* The task *
Set down exactly the lines below between the line holding "dispatch (Root.DmAction (Dm.MessageReceived" and the line holding "page lists. *)", inclusive; no other line belongs in the answer.

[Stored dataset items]
Content starts

(* ===== verification/ChatPages.v ===== *)
(** * The chat pages: [pages/ChatPage.tsx], [pages/DirectConversationPage.tsx],
    [pages/PublicChannelPage.tsx], [pages/CircleChatPage.tsx] and
    [components/chat/MessageComposer.tsx]

    How a conversation is opened, which conversation a message that is sent from a page
    lands in, and which gift wraps are published for it.  The relay is chosen by the build
    ([config/chat.ts]); its pool is a parameter. *)

From Stdlib Require Import QArith Lia.
From S2P Require Import Prelude JsNumber JsString JsStringFacts JsCollection Json.
From S2P Require Import SharedTypes Nostr CryptoModel Platform IdentityStore LocalLists NostrIdentity Signer.
From S2P Require Import CirclesSlice ChatSlices SmallSlices ChatRules GiftWrap ChatStore Web Relay ChatSync InboxSync Invite.
Close Scope Q_scope.

(** ** The composer *)

Module Composer.

Record State : Type := mkState { text : string; sending : bool }.

Definition setText v p := mkState v (sending p).
Definition setSending v p := mkState (text p) v.

(** [disabled] and [onSend] are properties of the component. *)
Definition submit (disabled : bool) (onSend : string → prog App unit) : prog (Web.Screen State) unit :=
  draft ← gets (λ s, text (page s));
  let trimmed := trim draft in
  if negb (truthy trimmed) || disabled then mret tt
  else
    _ ← update (setSending true);
    try_finally
      (_ ← on_app (onSend trimmed); update (setText ""))
      (update (setSending false)).

(** A message that was not sent stays in the box: the draft is cleared when [onSend]
    resolves, and is what it was when [onSend] is rejected, with the error passed on.
    Either way the box can be used again, and nothing blank is ever sent. *)
Theorem draft_kept_on_failure disabled onSend s o s' :
  submit disabled onSend s = (o, s') →
  let t := trim (text (page s)) in
  (t = "" ∨ disabled = true → o = Ok tt ∧ s' = s) ∧
  (t ≠ "" → disabled = false → sending (page s') = false ∧
    (o, app s') = onSend t (app s) ∧
    text (page s') = match o with Ok _ => "" | Throw _ => text (page s) end).
Proof.
  intros Hrun t. unfold submit in Hrun.
  rewrite (bind_ok _ _ s (text (page s)) s) in Hrun by done. fold t in Hrun. cbv zeta in Hrun. split.
  - intros Hoff. assert (negb (truthy t) || disabled = true) as Ht.
    { destruct Hoff as [->| ->]; [done|apply orb_true_r]. }
    rewrite Ht in Hrun. by injection Hrun as <- <-.
  - intros Ht ->. assert (truthy t = true) as Htr by (unfold truthy; by rewrite (proj2 (String.eqb_neq _ _) Ht)).
    rewrite Htr in Hrun. cbn [negb orb] in Hrun. revert Hrun.
    rewrite (bind_ok _ _ s tt (mkScreen (app s) (setSending true (page s)))) by done.
    unfold try_finally, mbind, prog_bind, on_app. cbn [app page].
    destruct (onSend t (app s)) as [[[]|e] a]; cbn; intros [= <- <-]; by split_and!.
Qed.

Definition sample_draft : Web.Screen State := mkScreen (mkApp fresh_world Root.initialState) (mkState " hello " false).

Lemma draft_kept_on_failure_witness :
  text (page (submit false (λ _, throw "offline") sample_draft).2) = " hello ".
Proof.
  destruct (draft_kept_on_failure false (λ _, throw "offline") sample_draft (Throw "offline")
    (submit false (λ _, throw "offline") sample_draft).2) as [_ H]; [reflexivity|].
  apply H; [vm_compute; discriminate|reflexivity].
Defined.

End Composer.

Section pages.
Context `{Aes, Sha256, Random, NostrTools, Nip19, UrlParser, Extension, Bunkers, MathRandom, Web.Page, Pool}.

(** The relay of a flag that is set. *)
Definition relay_of (flag : option string) : option string :=
  match flag with Some url => if truthy url then Some url else None | None => None end.

(** [`pending-${Date.now()}`] *)
Definition echo (conversationId sender text : string) : prog App Dm.DmMessage :=
  ms ← service date_now; s ← service now_seconds;
  mret (Dm.mkDmMessage ("pending-" +:+ string_of_Z ms) conversationId sender (int s) text).

(** The optimistic copy of a message that was sealed for [sent] *)
Definition show_echo (sent : GiftWrap.SentMessage) (sender text : string) : prog App unit :=
  m ← echo (GiftWrap.sm_conversationId sent) sender text;
  dispatch (Root.DmAction (Dm.MessageReceived (GiftWrap.sm_conversationId sent) m)).

(** [activeConversationChanged] on entering and on leaving a page *)
Definition enter_conversation (conversationId : option string) : prog App unit :=
  dispatch (Root.DmAction (Dm.ActiveConversationChanged conversationId)).
Definition leave_conversation : prog App unit := dispatch (Root.DmAction (Dm.ActiveConversationChanged None)).

(** *** Facts *)

(** What the device of a participant [p] of [ps] makes of a wrap from its inbox relay: a
    wrap not seen before puts [text] of [author] into the conversation of [ps], which the
    page lists. *)
Definition delivered (ps : list string) (author text p : string) (wrap : Event) : Prop :=
  ∀ sk s b, GiftWrap.is_local sk p s → faults (device b) = [] → InboxSync.unseen wrap (device b) →
    let c := ChatRules.conversationIdFor ps in
    ∃ rid at_ b', InboxSync.receive_wrap s false wrap b = (Ok tt, b') ∧
      is_Some (Dm.conversations (Root.dm (store b')) !! c) ∧
      InboxSync.dm_log (store b') c =
        MessageList.insertSorted Dm.id Dm.created_at (InboxSync.dm_log (store b) c)
          (Dm.mkDmMessage rid c author at_ text).

Lemma received_delivered ps author text p wrap :
  GiftWrap.received ps author text p wrap → delivered ps author text p wrap.
Proof.
  intros Hr sk s b Hl Hf Hu c.
  destruct (InboxSync.wrap_shown_once s sk p ps author text wrap b Hl Hr Hf Hu)
    as (rid & at_ & _ & b' & Hrun & _ & _ & Hc & Hlog & _).
  by exists rid, at_, b'.
Qed.

(** The user signs on the device with this key. *)
Definition signs (sk : bytes) (pa : string) (s : NostrSigner World) (a : App) : Prop :=
  GiftWrap.is_local sk pa s ∧
  ∃ w, Signer.getNostrSigner (device a) = (Ok s, w) ∧ GiftWrap.clock_ok w.

(** The echo of [text] in the log of a conversation; a message of the same millisecond
    keeps its place. *)
Definition echoed (c sender text : string) (before after : Root.RootState) : Prop :=
  ∃ ms at_, InboxSync.dm_log after c =
    MessageList.insertSorted Dm.id Dm.created_at (InboxSync.dm_log before c)
      (Dm.mkDmMessage ("pending-" +:+ string_of_Z ms) c sender at_ text).

Lemma show_echo_inv sent sender text a u a' :
  show_echo sent sender text a = (Ok u, a') →
  device a' = device a ∧ echoed (GiftWrap.sm_conversationId sent) sender text (store a) (store a').
Proof.
  unfold show_echo, echo, service, date_now, now_seconds, dispatch, gets, modify, mbind, prog_bind, mret, prog_ret.
  cbn. intros [= <- <-]. split; [done|]. eexists _, _. unfold InboxSync.dm_log. cbn.
  unfold Dm.messageReceived, Dm.on_log. cbn [Dm.log]. by rewrite MessageLog.log_of_receive, decide_True by done.
Qed.

Lemma publish_store relays wrap a : store ((_ ← service (Relay.publish relays wrap); mret tt) a).2 = store a.
Proof.
  pose proof (service_store (Relay.publish relays wrap) a) as Hs. unfold mbind, prog_bind.
  by destruct (service (Relay.publish relays wrap) a) as [[] ?].
Qed.
End pages.

(** ** [DirectConversationPage.tsx] *)

Module DirectPage.
Section direct.
Context `{Aes, Sha256, Random, NostrTools, UrlParser, Extension, Bunkers, MathRandom, Web.Page, Pool}.

Definition is_for (recipient : string) (w : Event) : bool :=
  existsb (λ t, bool_decide (t !! 0 = Some "p") && bool_decide (t !! 1 = Some recipient)) (tags w).

(** [sent.wraps.find(...) ?? sent.wraps[0]] *)
Definition wrap_for (recipient : string) (wraps : list Event) : option Event :=
  match List.find (is_for recipient) wraps with Some w => Some w | None => head wraps end.

(** [participants.find(p => p !== myPubkey.toLowerCase())] *)
Definition recipient_of (c : Dm.DmConversation) (myPubkey : string) : option string :=
  relay_of (List.find (λ p, negb (String.eqb p (toLowerCase myPubkey))) (Dm.participants c)).

Definition handleSend (conversationId text : string) : prog App unit :=
  conversation ← select (λ s, Dm.conversations (Root.dm s) !! conversationId);
  match relay_of (cr_inbox chatRelays), conversation with
  | Some inbox, Some c =>
      signer ← service Signer.getNostrSigner;
      myPubkey ← service (s_pubkey signer);
      match recipient_of c myPubkey with
      | None => mret tt
      | Some recipient =>
          sent ← service (GiftWrap.sendDirectMessage signer recipient text);
          _ ← show_echo sent myPubkey text;
          wrap ← lift_outcome (match wrap_for recipient (GiftWrap.sm_wraps sent) with
                               | Some w => Ok w | None => Throw "TypeError" end);
          _ ← service (Relay.publish [inbox] wrap);
          mret tt
      end
  | _, _ => mret tt
  end.

(** *** Facts *)

Lemma single_tag_spec name v ts found :
  ChatRules.single_tag_loop name found ts = Some v →
  match found with
  | Some x => x = v ∧ ∀ t, t ∈ ts → t !! 0 ≠ Some name
  | None => (∃ t, t ∈ ts ∧ t !! 0 = Some name ∧ t !! 1 = Some v) ∧
      ∀ t x, t ∈ ts → t !! 0 = Some name → t !! 1 = Some x → x = v
  end.
Proof.
  revert found. induction ts as [|t ts IH]; intros found; simpl.
  - intros ->. split; [done|]. intros t Ht. by apply not_elem_of_nil in Ht.
  - case_bool_decide as Ht; [|intros Hf%IH; destruct found as [x|]].
    + destruct found as [x|]; [done|]. intros Hf%IH. destruct (t !! 1) as [x|] eqn:Hx.
      * destruct Hf as [-> Hno]. split; [exists t; split; [by left|done]|].
        intros t' y [->|Hin]%elem_of_cons Hn Hy; [congruence|]. by destruct (Hno t' Hin).
      * destruct Hf as [(t' & Hin & ?) Hall]. split; [exists t'; split; [by right|done]|].
        intros t'' y [->|Hin']%elem_of_cons Hn Hy; [congruence|by eapply Hall].
    + destruct Hf as [-> Hno]. split; [done|]. intros t' [->|Hin]%elem_of_cons; [done|by apply Hno].
    + destruct Hf as [(t' & Hin & ?) Hall]. split; [exists t'; split; [by right|done]|].
      intros t'' y [->|Hin']%elem_of_cons Hn Hy; [done|by eapply Hall].
Qed.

Content ends

* Result *
  dispatch (Root.DmAction (Dm.MessageReceived (GiftWrap.sm_conversationId sent) m)).

(** [activeConversationChanged] on entering and on leaving a page *)
Definition enter_conversation (conversationId : option string) : prog App unit :=
  dispatch (Root.DmAction (Dm.ActiveConversationChanged conversationId)).
Definition leave_conversation : prog App unit := dispatch (Root.DmAction (Dm.ActiveConversationChanged None)).

(** *** Facts *)

(** What the device of a participant [p] of [ps] makes of a wrap from its inbox relay: a
    wrap not seen before puts [text] of [author] into the conversation of [ps], which the
    page lists. *)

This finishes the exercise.